**What to work on**
Find the word "growStates" in the data. Return every line where it appears.

**Data to examine**
========================================================================
(* ===== verification/Automaton.v ===== *)
(** Finite automata in packed arrays: [util/automaton/automaton.go] and the part of
    [util/array_util.go] that makes its arrays grow.

    A state is a pair of cells of [states]: where its transitions begin in
    [transitions], and how many there are.  A transition is three cells: the state
    it leads to and the first and the last label it accepts.  Transitions are added
    state by state; a state that is finished has its transitions sorted and those
    that touch joined. *)

From stdpp Require Import base tactics numbers list sets sorting.
From Stdlib Require Import ZArith Lia.
From S2P Require Import Prelude ArrayUtil WordBits Nfa.

Local Open Scope Z_scope.

(** * Exceptional results

    [ArrayTooLarge] is the panic of [util.Oversize] on more than [MaxArrayLength]
    elements; it is told apart from the other panics, which no theorem below
    allows.  The others are [error] values of [operations.go], [automata.go] and
    [regexp.go]; those of the parser of regular expressions are told apart by kind only. *)
Inductive autoerr : Type :=
  | ArrayTooLarge
  | TooComplexToDeterminize
  | HasDeadStates
  | HasCycle
  | InvalidInterval
  | CaseFoldingUnsupported
  | NamedAutomatonNotFound
  | ProviderError
  | IllegalFlag
  | SyntaxError.

Abbreviation AM := (go autoerr).

(** * Growing arrays *)

Definition Oversize (minTargetSize bytesPerElement : Z) : AM Z :=
  oversize (Err ArrayTooLarge) minTargetSize bytesPerElement.

Definition growInts (array : list Z) (minSize : Z) : AM (list Z) :=
  if Z.of_nat (length array) <? minSize then
    n ← Oversize minSize NumBytesObjectRef; GrowExact array n
  else mret array.

(** * The automaton *)

Definition MinCodePoint : Z := 0.
Definition MaxCodePoint : Z := 0x10FFFF.

Record Automaton := {
  nextState : Z;
  nextTransition : Z;
  curState : Z;
  states : list Z;
  isAccept : list Z;
  transitions : list Z;
  deterministic : bool
}.

Definition set_states (nextState : Z) (states : list Z) (a : Automaton) : Automaton :=
  {| nextState := nextState; nextTransition := nextTransition a; curState := curState a; states := states;
     isAccept := isAccept a; transitions := transitions a; deterministic := deterministic a |}.

Definition set_transitions (nextTransition : Z) (transitions : list Z) (a : Automaton) : Automaton :=
  {| nextState := nextState a; nextTransition := nextTransition; curState := curState a; states := states a;
     isAccept := isAccept a; transitions := transitions; deterministic := deterministic a |}.

Definition set_curState (curState : Z) (a : Automaton) : Automaton :=
  {| nextState := nextState a; nextTransition := nextTransition a; curState := curState; states := states a;
     isAccept := isAccept a; transitions := transitions a; deterministic := deterministic a |}.

Definition set_isAccept (isAccept : list Z) (a : Automaton) : Automaton :=
  {| nextState := nextState a; nextTransition := nextTransition a; curState := curState a; states := states a;
     isAccept := isAccept; transitions := transitions a; deterministic := deterministic a |}.

Definition set_deterministic (deterministic : bool) (a : Automaton) : Automaton :=
  {| nextState := nextState a; nextTransition := nextTransition a; curState := curState a; states := states a;
     isAccept := isAccept a; transitions := transitions a; deterministic := deterministic |}.

Definition NewAutomatonWithCapacity (numStates numTransitions : Z) : Automaton :=
  {| nextState := 0; nextTransition := 0; curState := -1;
     states := repeat 0 (Z.to_nat (numStates * 2));
     isAccept := repeat 0 (Z.to_nat (Z.shiftr (numStates + 63) 6));
     transitions := repeat 0 (Z.to_nat (numTransitions * 3));
     deterministic := true |}.

Definition NewAutomaton : Automaton := NewAutomatonWithCapacity 2 2.

Definition NumStates (a : Automaton) : Z := nextState a / 2.
Definition NumTransitions (a : Automaton) : Z := nextTransition a / 3.

Definition checkIndex (index length : Z) : AM unit := must (in_range index length).

Definition growStates (a : Automaton) : AM Automaton :=
  if Z.of_nat (length (states a)) <? nextState a + 2 then
    ss ← growInts (states a) (nextState a + 2); mret (set_states (nextState a) ss a)
  else mret a.

Definition growTransitions (a : Automaton) : AM Automaton :=
  if Z.of_nat (length (transitions a)) <? nextTransition a + 3 then
    ts ← growInts (transitions a) (nextTransition a + 3); mret (set_transitions (nextTransition a) ts a)
  else mret a.

Definition CreateState (a : Automaton) : AM (Z * Automaton) :=
  a ← growStates a;
  let state := nextState a / 2 in
  ss ← aset (states a) (nextState a) (-1);
  mret (state, set_states (nextState a + 2) ss a).

(** ** Accept states *)

Definition IsAccept (a : Automaton) (state : Z) : bool :=
  if state <? 0 then false else
  let word := Z.shiftr state 6 in
  if Z.of_nat (length (isAccept a)) <=? word then false
  else negb (Z.land (nthZ 0 (isAccept a) word) (shl64 1 (Z.land state 63)) =? 0).

Definition setAcceptBit (state : Z) (accept : bool) (a : Automaton) : AM Automaton :=
  let word := Z.shiftr state 6 in
  if negb accept then
    if word <? Z.of_nat (length (isAccept a)) then
      w ← aget (isAccept a) word;
      ws ← aset (isAccept a) word (andnot w (shl64 1 (Z.land state 63)));
      mret (set_isAccept ws a)
    else mret a
  else
    let ws := if Z.of_nat (length (isAccept a)) <=? word
              then isAccept a ++ repeat 0 (Z.to_nat (word + 1) - length (isAccept a)) else isAccept a in
    w ← aget ws word;
    ws ← aset ws word (Z.lor w (shl64 1 (Z.land state 63)));
    mret (set_isAccept ws a).

Definition SetAccept (state : Z) (accept : bool) (a : Automaton) : AM Automaton :=
  checkIndex state (NumStates a);; setAcceptBit state accept a.

Definition AcceptCardinality (a : Automaton) : Z := foldl (fun n w => n + OnesCount64 w) 0 (isAccept a).

(** ** Transitions *)

(** [dest], [min], [max] *)
Abbreviation tr := (Z * Z * Z)%type.

Definition dest_ (t : tr) : Z := t.1.1.
Definition min_ (t : tr) : Z := t.1.2.
Definition max_ (t : tr) : Z := t.2.

(** The array of transitions, three cells at a time. *)
Fixpoint triples (ws : list Z) : list tr :=
  match ws with
  | d :: lo :: hi :: ws => (d, lo, hi) :: triples ws
  | _ => []
  end.

Fixpoint flat (ts : list tr) : list Z :=
  match ts with [] => [] | (d, lo, hi) :: ts => d :: lo :: hi :: flat ts end.

Definition destMinMaxLess (t u : tr) : bool :=
  if negb (dest_ t =? dest_ u) then dest_ t <? dest_ u
  else if negb (min_ t =? min_ u) then min_ t <? min_ u
  else max_ t <? max_ u.

Definition minMaxDestLess (t u : tr) : bool :=
  if negb (min_ t =? min_ u) then min_ t <? min_ u
  else if negb (max_ t =? max_ u) then max_ t <? max_ u
  else dest_ t <? dest_ u.

Definition in_order (less : tr → tr → bool) (t u : tr) : Prop := less u t = false.

#[export] Instance in_order_dec less : RelDecision (in_order less) := fun t u => decide (less u t = false).

(** [sort.Stable] through [transitionSorter]: the transitions [start], ...,
    [start + n - 1] are put in order. *)
Definition sortTransitions (start n : Z) (less : tr → tr → bool) (a : Automaton) : AM Automaton :=
  if n <? 2 then mret a else
  let ws := transitions a in
  run ← slice ws (3 * start) (3 * (start + n));
  ws ← copy_at ws (3 * start) (flat (merge_sort (in_order less) (triples run)));
  mret (set_transitions (nextTransition a) ws a).

(** [a.transitions[offset+3*upto] = dest], and so on. *)
Definition put_triple (ws : list Z) (p dest lo hi : Z) : AM (list Z) :=
  ws ← aset ws p dest;
  ws ← aset ws (p + 1) lo;
  aset ws (p + 2) hi.

(** The variables of the loop of [finishCurrentState]. *)
Record reducing := { ws_ : list Z; upto : Z; minLabel : Z; maxLabel : Z; dest : Z }.

Definition flush (offset : Z) (r : reducing) : AM (list Z * Z) :=
  if negb (dest r =? -1) then
    ws ← put_triple (ws_ r) (offset + 3 * upto r) (dest r) (minLabel r) (maxLabel r);
    mret (ws, upto r + 1)
  else mret (ws_ r, upto r).

Definition reduce_step (offset i : Z) (r : reducing) : AM reducing :=
  tDest ← aget (ws_ r) (offset + 3 * i);
  tMin ← aget (ws_ r) (offset + 3 * i + 1);
  tMax ← aget (ws_ r) (offset + 3 * i + 2);
  if dest r =? tDest then
    if tMin <=? maxLabel r + 1 then
      mret {| ws_ := ws_ r; upto := upto r; minLabel := minLabel r;
              maxLabel := if maxLabel r <? tMax then tMax else maxLabel r; dest := dest r |}
    else
      '(ws, upto) ← flush offset r;
      mret {| ws_ := ws; upto := upto; minLabel := tMin; maxLabel := tMax; dest := dest r |}
  else
    '(ws, upto) ← flush offset r;
    mret {| ws_ := ws; upto := upto; minLabel := tMin; maxLabel := tMax; dest := tDest |}.

(** The loop that looks for two transitions with a label in common. *)
Fixpoint overlaps (fuel : nat) (ws : list Z) (offset i upto lastMax : Z) : AM bool :=
  if i <? upto then
    match fuel with
    | O => NoFuel
    | S fuel =>
        minLabel ← aget ws (offset + 3 * i + 1);
        if minLabel <=? lastMax then mret true else
        lastMax ← aget ws (offset + 3 * i + 2);
        overlaps fuel ws offset (i + 1) upto lastMax
    end
  else mret false.

Definition finishCurrentState (a : Automaton) : AM Automaton :=
  numTransitions ← aget (states a) (2 * curState a + 1);
  offset ← aget (states a) (2 * curState a);
  let start := offset / 3 in
  a ← sortTransitions start numTransitions destMinMaxLess a;
  r ← go_for (Z.to_nat numTransitions) 0 (reduce_step offset)
        {| ws_ := transitions a; upto := 0; minLabel := -1; maxLabel := -1; dest := -1 |};
  '(ws, upto) ← flush offset r;
  let a := set_transitions (nextTransition a - (numTransitions - upto) * 3) ws a in
  ss ← aset (states a) (2 * curState a + 1) upto;
  let a := set_states (nextState a) ss a in
  a ← sortTransitions start upto minMaxDestLess a;
  if deterministic a && (1 <? upto) then
    lastMax ← aget (transitions a) (offset + 2);
    b ← overlaps (Z.to_nat upto) (transitions a) offset 1 upto lastMax;
    mret (if (b : bool) then set_deterministic false a else a)
  else mret a.

Definition FinishState (a : Automaton) : AM Automaton :=
  if negb (curState a =? -1) then a ← finishCurrentState a; mret (set_curState (-1) a) else mret a.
========================================================================
**Response area**
Definition growStates (a : Automaton) : AM Automaton :=
  a ← growStates a;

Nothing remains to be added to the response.